Where to Begin
Briefly

Where to Begin
"Strictly speaking, PHP is... an interpreter with compiler-like qualities. the nature of PHP (or Javascript, for that matter) is more of an... interpreter with multiple passes. Javascript does execute line by line.... but it also knows about functions within the entire scope of the current line's execution, even before encountering the function declaration in the code in its pass. So... it's parsed the file, one might call that compiled it, and then executes it line by line."
"PHP takes the source code and compiles it into what is known as a bytecode. This bytecode is then interpreted by the PHP engine. Relatively recently, PHP also added JIT support that takes things a step further and compiles some of that bytecode into machine code, which can improve speed when code is run repeatedly (like the contents of a loop). Generally this compile and interpret cycle is performed every time the script is run. In some circumstances one can setup Opcache which allows PHP to save the compilation result and skip it on future runs of the script, improving performance."

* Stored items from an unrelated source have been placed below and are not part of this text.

(* ===== verification/Diff.v ===== *)
(** * Drift between two states (src/internal/reconcile/diff.go, drift.go)

    [ComputeDiff] compares the state the control plane wants with the state
    last applied; [BuildDriftReport] turns the difference into the report sent
    upstream.  The theorems say which differences the comparison sees (a
    setoid [≡] on states, coarser than equality), that the difference is a
    patch from the current to the desired state, and that the report has one
    correction per item. *)

From stdpp Require Import base strings gmap list sorting.
From S2P Require Import Prelude Types.

(** ** The difference *)

Record StateDiff := mkStateDiff {
  PeersToAdd : list Peer;
  PeersToRemove : list string;
  PeersToUpdate : list Peer;
  PoliciesToAdd : list Policy;
  PoliciesToRemove : list string;
  SigningKeysChanged : bool;
  NewSigningKeys : option SigningKeys;
  MetadataChanged : bool;
  DataChanged : bool;
  SecretRefsChanged : bool
}.

Definition empty_StateDiff : StateDiff :=
  mkStateDiff [] [] [] [] [] false None false false false.

Definition IsEmpty (d : StateDiff) : bool :=
  (length (PeersToAdd d) =? 0)%nat &&
  (length (PeersToRemove d) =? 0)%nat &&
  (length (PeersToUpdate d) =? 0)%nat &&
  (length (PoliciesToAdd d) =? 0)%nat &&
  (length (PoliciesToRemove d) =? 0)%nat &&
  negb (SigningKeysChanged d) &&
  negb (MetadataChanged d) &&
  negb (DataChanged d) &&
  negb (SecretRefsChanged d).
(* ===== verification/WireGuard.v ===== *)
(** * WireGuard peers (src/internal/wireguard: index.go, manager.go,
    handler.go, controller.go, config.go)

    The manager keeps an index from peer IDs to base64 public keys and drives
    a controller that owns the interface.  [WGController] is the controller
    interface; [WGLaws] says what its peer operations do to the set of public
    keys configured on the interface.  The theorems relate index and
    interface, and compose the reconcile handler with [ComputeDiff]. *)

From stdpp Require Import base strings gmap list.
From S2P Require Import Prelude Base64 Types Diff Reconcile.

(** ** Configuration *)

Record Config := mkConfig { InterfaceName : string; ListenPort : Z; MTU : Z }.

Definition DefaultInterfaceName : string := "plexd0".
Definition DefaultListenPort : Z := 51820.

Definition ApplyDefaults (c : Config) : Config :=
  let c := if decide (InterfaceName c = "")
           then mkConfig DefaultInterfaceName (ListenPort c) (MTU c) else c in
  if decide (ListenPort c = 0) then mkConfig (InterfaceName c) DefaultListenPort (MTU c) else c.

Inductive config_error := ListenPortRange | MTUNegative.

Definition Validate (c : Config) : option config_error :=
  if decide (ListenPort c <= 0 \/ ListenPort c > 65535) then Some ListenPortRange
  else if decide (MTU c < 0) then Some MTUNegative
  else None.

(** ** Peer configuration *)

Record PeerConfig := mkPeerConfig {
  pc_PublicKey : list Z;
  pc_Endpoint : string;
  pc_AllowedIPs : list string;
  pc_PSK : option (list Z);
  pc_PersistentKeepalive : Z
}.

Inductive error :=
| DecodePublicKey
| DecodePSK
| UnknownPeerID (id : string)
| ControllerError (msg : string)
| ContextError
| ParsePayload.

Definition PeerConfigFromAPI (peer : Peer) : result error PeerConfig :=
  match DecodeString (peer_PublicKey peer) with
  | None => Err DecodePublicKey
  | Some pubKey =>
      if decide (peer_PSK peer = "") then
        Ok (mkPeerConfig pubKey (peer_Endpoint peer) (peer_AllowedIPs peer) None 0)
      else
        match DecodeString (peer_PSK peer) with
        | None => Err DecodePSK
        | Some psk =>
            Ok (mkPeerConfig pubKey (peer_Endpoint peer) (peer_AllowedIPs peer) (Some psk) 0)
        end
  end.

(** ** The controller interface

    A call returns an error message or nil and the new state of the system. *)

Class WGController (D : Type) := {
  ctrl_CreateInterface : string -> list Z -> Z -> D -> option string * D;
  ctrl_DeleteInterface : string -> D -> option string * D;
  ctrl_ConfigureAddress : string -> string -> D -> option string * D;
  ctrl_SetInterfaceUp : string -> D -> option string * D;
  ctrl_SetMTU : string -> Z -> D -> option string * D;
  ctrl_AddPeer : string -> PeerConfig -> D -> option string * D;
  ctrl_RemovePeer : string -> list Z -> D -> option string * D
}.
Lemma Run_loop_stops fuel r w e r' w' : Run_loop fuel r w = (Some e, r', w') -> stops e.
Proof.
  revert r w. induction fuel as [|fuel IH]; intros r w; simpl; [done|].
  destruct (env_ctxErr w) as [[] w1]; [intros; simplify_eq; by left|].
  destruct (env_connect w1) as [[err|] w2]; [|apply IH].
  destruct (env_ctxErr w2) as [[] w3]; [intros; simplify_eq; by left|].
  destruct (handleConnectError fuel r err w3) as [[[[e'|]|] r1] w4] eqn:Eh; [|apply IH|done].
  intros; simplify_eq. unfold handleConnectError in Eh. destruct (ClassifyError err) eqn:Ec.
  - by eapply handleTransientError_stops.
  - unfold handleAuthFailure in Eh. simplify_eq/=. right. by left.
  - unfold handleRateLimit in Eh. destruct (wait _ w3) as [[e2|] w5] eqn:Ew; simplify_eq.
    left. by eapply wait_stops.
  - simplify_eq. right. by right.
Qed.

(** The engine gives up only for a reason: when [Run] returns, the error is
    the context's or one that classifies as an authentication or permanent
    failure; network errors, server errors and rate limits never end it. *)
Theorem Run_stops_only fuel r w e r' w' :
  Run fuel r w = (Some e, r', w') -> stops e.
Proof. apply Run_loop_stops. Qed.

End run.

Lemma APIError_Is_exact a t : t <> 500 -> APIError_Is a t = bool_decide (ae_StatusCode a = t).
Proof. intros Ht. unfold APIError_Is. by rewrite decide_False by naive_solver. Qed.

Lemma ClassifyError_API err a :
  errors_As err = Some a ->
  ClassifyError err =
    if decide (ae_StatusCode a = 401) then RetryAuth
    else if decide (ae_StatusCode a = 429) then RespectServer
    else if decide (ae_StatusCode a = 403 \/ ae_StatusCode a = 404) then PermanentFailure
    else RetryTransient.
Proof.
  intros Ha. unfold ClassifyError, errors_Is. rewrite Ha.
  rewrite !(APIError_Is_exact a ErrUnauthorized), !(APIError_Is_exact a ErrRateLimit),
    !(APIError_Is_exact a ErrForbidden), !(APIError_Is_exact a ErrNotFound) by done.
  unfold ErrUnauthorized, ErrRateLimit, ErrForbidden, ErrNotFound.
  case_bool_decide; [by rewrite decide_True|rewrite decide_False by done].
  case_bool_decide; [by rewrite decide_True|rewrite decide_False by done].
  destruct (APIError_Is a ErrServer); repeat case_bool_decide; simpl; case_decide; done || lia.
Qed.

(** The classification by status code, through any number of wrappings:
    401 is an authentication failure, 429 is left to the server, 403 and 404
    are permanent, everything else is transient. *)
Theorem ClassifyError_spec err :
  (ClassifyError err = RetryAuth <-> exists a, errors_As err = Some a /\ ae_StatusCode a = 401) /\
  (ClassifyError err = RespectServer <-> exists a, errors_As err = Some a /\ ae_StatusCode a = 429) /\
  (ClassifyError err = PermanentFailure <->
     exists a, errors_As err = Some a /\ (ae_StatusCode a = 403 \/ ae_StatusCode a = 404)) /\
  (forall p, ClassifyError (EWrap p err) = ClassifyError err).
Proof.
  assert (Hw : forall p, ClassifyError (EWrap p err) = ClassifyError err) by done.
  destruct (errors_As err) as [a|] eqn:Ha.
  - rewrite (ClassifyError_API err a Ha) in *. split_and!; [..|exact Hw].
    all: split; [|intros (? & [= <-] & ?)]; repeat case_decide; try done; try lia.
    all: intros _; exists a; split; [done|lia].
  - assert (E : ClassifyError err = RetryTransient) by (unfold ClassifyError; by rewrite Ha).
    rewrite E in *. split_and!; [..|exact Hw]; (split; [done|naive_solver]).
Qed.
Lemma NL_RemoveNATMasquerade_err i k e k' :
  NL_RemoveNATMasquerade i k = (Some e, k') -> same_view k k'.
Proof.
  unfold NL_RemoveNATMasquerade. destruct (rk_nftNew k) as [m|]; [by intros [= <- <-]|].
  destruct (rk_nftListTables k) as [l|] eqn:El; [|by intros [= <- <-]]. case_decide; [|done].
  destruct (rk_nftFlush _ k) as [[m|] k1] eqn:Ef; [|done]. intros [= <- <-].
  pose proof (nftFlush_frame _ _ _ _ Ef) as (Hl & Hf & Hc). apply nftFlush_err in Ef.
  by split_and!; [apply same_routes_kernel|..|apply same_nat_kernel].
Qed.

(** The Linux controller keeps this much of the interface. *)
#[global] Instance NetlinkRouteController_base : RouteControllerBase K.
Proof.
  split; [..|exact NL_AddRoute_ok|exact NL_AddRoute_err|exact NL_RemoveRoute_frame|exact NL_RemoveRoute_err
    |exact NL_AddNATMasquerade_ok|exact NL_AddNATMasquerade_err|exact NL_AddNATMasquerade_panics
    |exact NL_RemoveNATMasquerade_ok|exact NL_RemoveNATMasquerade_err].
  - intros a b k e k' E. by destruct (set_forwarding_frame _ _ _ _ _ _ E).
  - intros a b k e k' E. by destruct (set_forwarding_frame _ _ _ _ _ _ E).
  - intros a b k k' Ha Hb E. destruct (set_forwarding_frame _ _ _ _ _ _ E).
    eapply (set_forwarding_ok _ _ (fun i X j => j = i \/ X)) in E as (k1 & E1 & E2);
      [|apply WriteFile_one|done..].
    split_and!; [done..|]. intros i. simpl. rewrite E2, E1. tauto.
  - intros a b k e k' Ha Hb E. destruct (set_forwarding_frame _ _ _ _ _ _ E).
    eapply (set_forwarding_err _ _ (fun i X j => j = i \/ X)) in E; [done|apply WriteFile_one|done].
  - intros a b k k' Ha Hb E. destruct (set_forwarding_frame _ _ _ _ _ _ E).
    eapply (set_forwarding_ok _ _ (fun i X j => j <> i /\ X)) in E as (k1 & E1 & E2);
      [|apply WriteFile_zero|done..].
    split_and!; [done..|]. intros i. simpl. rewrite E2, E1. tauto.
  - intros a b k e k' Ha Hb E. destruct (set_forwarding_frame _ _ _ _ _ _ E).
    eapply (set_forwarding_err _ _ (fun i X j => j <> i /\ X)) in E; [done|apply WriteFile_zero|done].
Qed.
End laws.

(** ** A concrete kernel

    Links are named; the index of a link is the code of its name. *)

Record sim_linux := mkLinux {
  lx_links : list string;
  lx_fib : list (network * string * Z);
  lx_conf : gset string;
  lx_nat : nat_table;
  lx_nft_down : bool
}.

Definition link_index (i : string) : Z := Z.pos (encode i).

Definition lx_LinkByName (i : string) (k : sim_linux) : result string Z :=
  if decide (i ∈ lx_links k) then Ok (link_index i) else Err "Link not found".

Definition lx_link (x : Z) (k : sim_linux) : option string :=
  snd <$> list_find (fun i => link_index i = x) (lx_links k).

Definition with_fib (k : sim_linux) (f : list (network * string * Z)) : sim_linux :=
  mkLinux (lx_links k) f (lx_conf k) (lx_nat k) (lx_nft_down k).
Definition with_conf (k : sim_linux) (c : gset string) : sim_linux :=
  mkLinux (lx_links k) (lx_fib k) c (lx_nat k) (lx_nft_down k).

Definition lx_RouteAdd (r : Route) (k : sim_linux) : option errno * sim_linux :=
  if decide (rt_Dst r ∈ (filter (fun p => p.1.2 ∈ lx_links k) (lx_fib k)).*1.*1) then (Some EEXIST, k)
  else match lx_link (rt_LinkIndex r) k with
       | Some i => (None, with_fib k ((rt_Dst r, i, rt_Scope r) :: lx_fib k))
       | None => (Some (Errno "no such device"), k)
       end.

Definition lx_matches (r : Route) (i : string) (p : network * string * Z) : bool :=
  bool_decide (p.1 = (rt_Dst r, i)) && ((rt_Scope r =? p.2) || (rt_Scope r =? SCOPE_NOWHERE)).

Definition lx_RouteDel (r : Route) (k : sim_linux) : option errno * sim_linux :=
  match lx_link (rt_LinkIndex r) k with
  | Some i =>
      if existsb (lx_matches r i) (lx_fib k)
      then (None, with_fib k (List.filter (fun p => negb (lx_matches r i p)) (lx_fib k)))
      else (Some ESRCH, k)
  | None => (Some (Errno "no such device"), k)
  end.

Definition lx_WriteFile (p v : string) (k : sim_linux) : option string * sim_linux :=
  if decide (p ∈ conf_path <$> lx_links k) then
    if decide (v = "1") then (None, with_conf k ({[ p ]} ∪ lx_conf k))
    else if decide (v = "0") then (None, with_conf k (lx_conf k ∖ {[ p ]}))
    else (Some "invalid argument", k)
  else (Some "no such file or directory", k).

Definition lx_nftFlush (b : list nat_command) (k : sim_linux) : option string * sim_linux :=
  if lx_nft_down k then (Some "operation not permitted", k)
  else (None, mkLinux (lx_links k) (lx_fib k) (lx_conf k) (foldl apply_nat (lx_nat k) b) false).

#[global] Instance lx_route_kernel : RouteKernel sim_linux := {
  rk_LinkByName := lx_LinkByName;
  rk_RouteAdd := lx_RouteAdd;
  rk_RouteDel := lx_RouteDel;
  rk_WriteFile := lx_WriteFile;
  rk_nftNew _ := None;
  rk_nftFlush := lx_nftFlush;
  rk_nftListTables k := Ok (match lx_nat k with Some _ => [natTableName] | None => [] end);
  rk_fib k n x c := exists i, i ∈ lx_links k /\ x = link_index i /\ (n, i, c) ∈ lx_fib k;
  rk_conf k i := conf_path i ∈ lx_conf k;
  rk_nat := lx_nat
}.

Lemma link_index_inj i j : link_index i = link_index j -> i = j.
Proof. unfold link_index. intros [= E]. by apply (inj encode). Qed.

Lemma conf_path_inj i j : conf_path i = conf_path j -> i = j.
Proof. unfold conf_path. intros E%(inj (String.append _)). by apply string_app_inj_r in E. Qed.
(** C26. What an error-free update does to the routes, over a controller that
    keeps the whole interface.  The tracked subnets become the desired ones.
    From the access interface it takes the networks of tracked subnets that are
    no longer desired, and no other route goes; it adds to the access interface
    at most the networks of desired subnets that were not tracked, and each of
    these is routed afterwards, over the access interface or over one that had
    it before.  Routes the manager does not track stay, and forwarding and NAT
    do not change.  If every tracked subnet had its route before and no
    network is spelled in two ways, every desired network is routed afterwards;
    with two spellings it may not be: [respelled_subnet_loses_route]. *)
Theorem UpdateRoutes_exact subnets m w m' w' :
  UpdateRoutes subnets m w = (None, (m', w')) ->
  let iface := cf_AccessInterface (mg_cfg m) in
  (forall s, is_Some (mg_activeRoutes m' !! s) <-> s ∈ subnets) /\
  same_forwarding w w' /\ same_nat w w' /\
  (forall n j, routed w n j -> ~ (j = iface /\ withdrawn m subnets n) -> routed w' n j) /\
  (forall n j, routed w' n j ->
    (routed w n j /\ ~ (j = iface /\ withdrawn m subnets n)) \/ (j = iface /\ requested m subnets n)) /\
  (forall n, requested m subnets n -> routed w' n iface \/ exists j, j <> iface /\ routed w n j) /\
  (bridge_inv m w -> one_spelling (range_keys (mg_activeRoutes m) ++ subnets) ->
    forall n, names subnets n -> routed w' n iface \/ exists j, j <> iface /\ routed w n j).
Proof.
  intros E iface.
  apply UpdateRoutes_loops in E as ([[er a] v] & [Rk Rs Rf Rn Rr Ra] & errs & Had & He & _).
  symmetry in He. apply errors_Join_None in He as ->. destruct Had as [As An Af Ana Am Ab Ah Aa].
  simpl in *. fold iface in Rr, Ab. destruct (Aa eq_refl) as [-> Hall]. specialize (Ra eq_refl).
  assert (Ha := removed_entries _ _ _ Rk Rs Ra).
  assert (Hg : forall n, (exists s, is_Some (mg_activeRoutes m !! s) /\ a !! s = None /\ subnet_net s = Some n) <->
    withdrawn m subnets n).
  { intros n. split; intros (s & G1 & G2 & G3); exists s; split_and!; try done.
    - intros Hs. rewrite eq_None_not_Some, Ha in G2. tauto.
    - rewrite eq_None_not_Some, Ha. tauto. }
  assert (Hq : forall n, (exists s, a !! s = None /\ is_Some (mg_activeRoutes m' !! s) /\ subnet_net s = Some n) <->
    requested m subnets n).
  { intros n. split; intros (s & G1 & G2 & G3); exists s.
    - destruct (An s G2 G1) as [Hs _]. split_and!; try done. by rewrite <- Rk by (left; by apply desired_lookup).
    - rewrite Rk by (left; by apply desired_lookup). split_and!; auto. }
  assert (Hnew : forall n, requested m subnets n -> routed w' n iface \/ exists j, j <> iface /\ routed w n j).
  { intros n (s & G1 & G2 & G3)%Hq. destruct (Ah s n G1 G2 G3) as [j Hj].
    destruct (decide (j = iface)) as [->|Hji]; [by left|right]. exists j. split; [done|].
    by destruct (Ab _ _ Hj) as [[? _]%Rr|[? _]]. }
  split_and!; try done.
  - intros s. split; [|apply Hall]. intros Hs. destruct (a !! s) eqn:Eu; [|by apply An in Eu as [? _]].
    apply Ha. by rewrite Eu.
  - intros i. by rewrite (Af i).
  - intros i. by rewrite (Ana i).
  - intros n j Hr Hno. apply Am, Rr. by rewrite Hg.
  - intros n j [[? Hno]%Rr|[-> ?]]%Ab; [left; by rewrite <- Hg|right; by rewrite <- Hq].
  - intros [Htr _ _] H1s n (s & Hs & Hn). destruct (mg_activeRoutes m !! s) eqn:Es; [left|apply Hnew; by exists s].
    destruct (Htr s) as (n' & Hn' & Hr); [by rewrite Es|]. rewrite Hn in Hn'. injection Hn' as <-.
    apply Am, Rr. split; [done|]. rewrite Hg. intros (_ & t & Ht & Hts & Htn). apply Hts.
    replace t with s; [done|]. apply (H1s _ _ n); rewrite ?elem_of_app, ?elem_of_range_keys; auto.
Qed.
Lemma exec_installed c st a :
  ~ works_on (at_iface a) st c -> installed st.2 a -> installed (exec st c).2 a.
Proof.
  destruct st as [m w], c as [mesh|tunnel|id|]; cbn [works_on exec fst snd]; intros Hn Hi.
  - done.
  - destruct (AddTunnel tunnel (m, w)) as [e st] eqn:E. apply AddTunnel_beside in E.
    eapply installed_beside; [|exact E|done]. intros Ha. by apply Hn.
  - unfold RemoveTunnel. destruct (s2_active m); [|done]. cbn [negb].
    destruct (s2_activeTunnels m !! id) as [b|] eqn:Eb; [|done].
    eapply installed_beside; [|apply remove_tunnel_beside|done]. intros Hb. apply Hn. eauto.
  - unfold Teardown. by destruct (s2_active m).
Qed.

(** What a call does to the tracked tunnels. *)
Lemma exec_tracked c st id a : s2_activeTunnels (exec st c).1 !! id = Some a ->
  s2_activeTunnels st.1 !! id = Some a \/
  exists t, c = CAdd t /\ a = mkActiveTunnel t (sst_InterfaceName t) /\ sst_TunnelID t = id /\ (AddTunnel t st).1 = None.
Proof.
  destruct st as [m w], c as [mesh|t|id'|]; cbn [exec fst snd].
  - unfold Setup. destruct (cf_SiteToSiteEnabled _); cbn; auto.
  - destruct (AddTunnel t (m, w)) as [[e|] st] eqn:E; cbn [fst snd].
    + rewrite (AddTunnel_err_state _ _ _ _ _ E). auto.
    + destruct (AddTunnel_ok_state _ _ _ _ E) as (_ & _ & _ & ->). cbn.
      intros [[<- <-]|[_ ?]]%lookup_insert_Some; [right|by left]. exists t. split_and!; [done..|]. exact (f_equal fst E).
  - unfold RemoveTunnel. destruct (s2_active m); [|by left]. cbn [negb].
    destruct (s2_activeTunnels m !! id'); [|by left]. cbn. intros [_ ?]%lookup_delete_Some. by left.
  - unfold Teardown. destruct (s2_active m); [|by left]. cbn [negb]. destruct (foldl _ _ _). cbn.
    by rewrite lookup_empty.
Qed.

PHP functions as an interpreter with compiler-like behavior and can perform multiple parsing/execution passes. JavaScript executes sequentially while pre-parsing the file so functions are available before their declarations. Node.js and similar platforms add JIT compilation, blending interpretation and compilation. PHP compiles source into bytecode that the engine interprets; newer PHP versions offer JIT that converts bytecode to machine code for repeatedly executed code paths. Opcache can persist compiled results to avoid recompilation. Historical distinctions that compilers produce standalone executables have faded as implementations mix translation and interpretation techniques.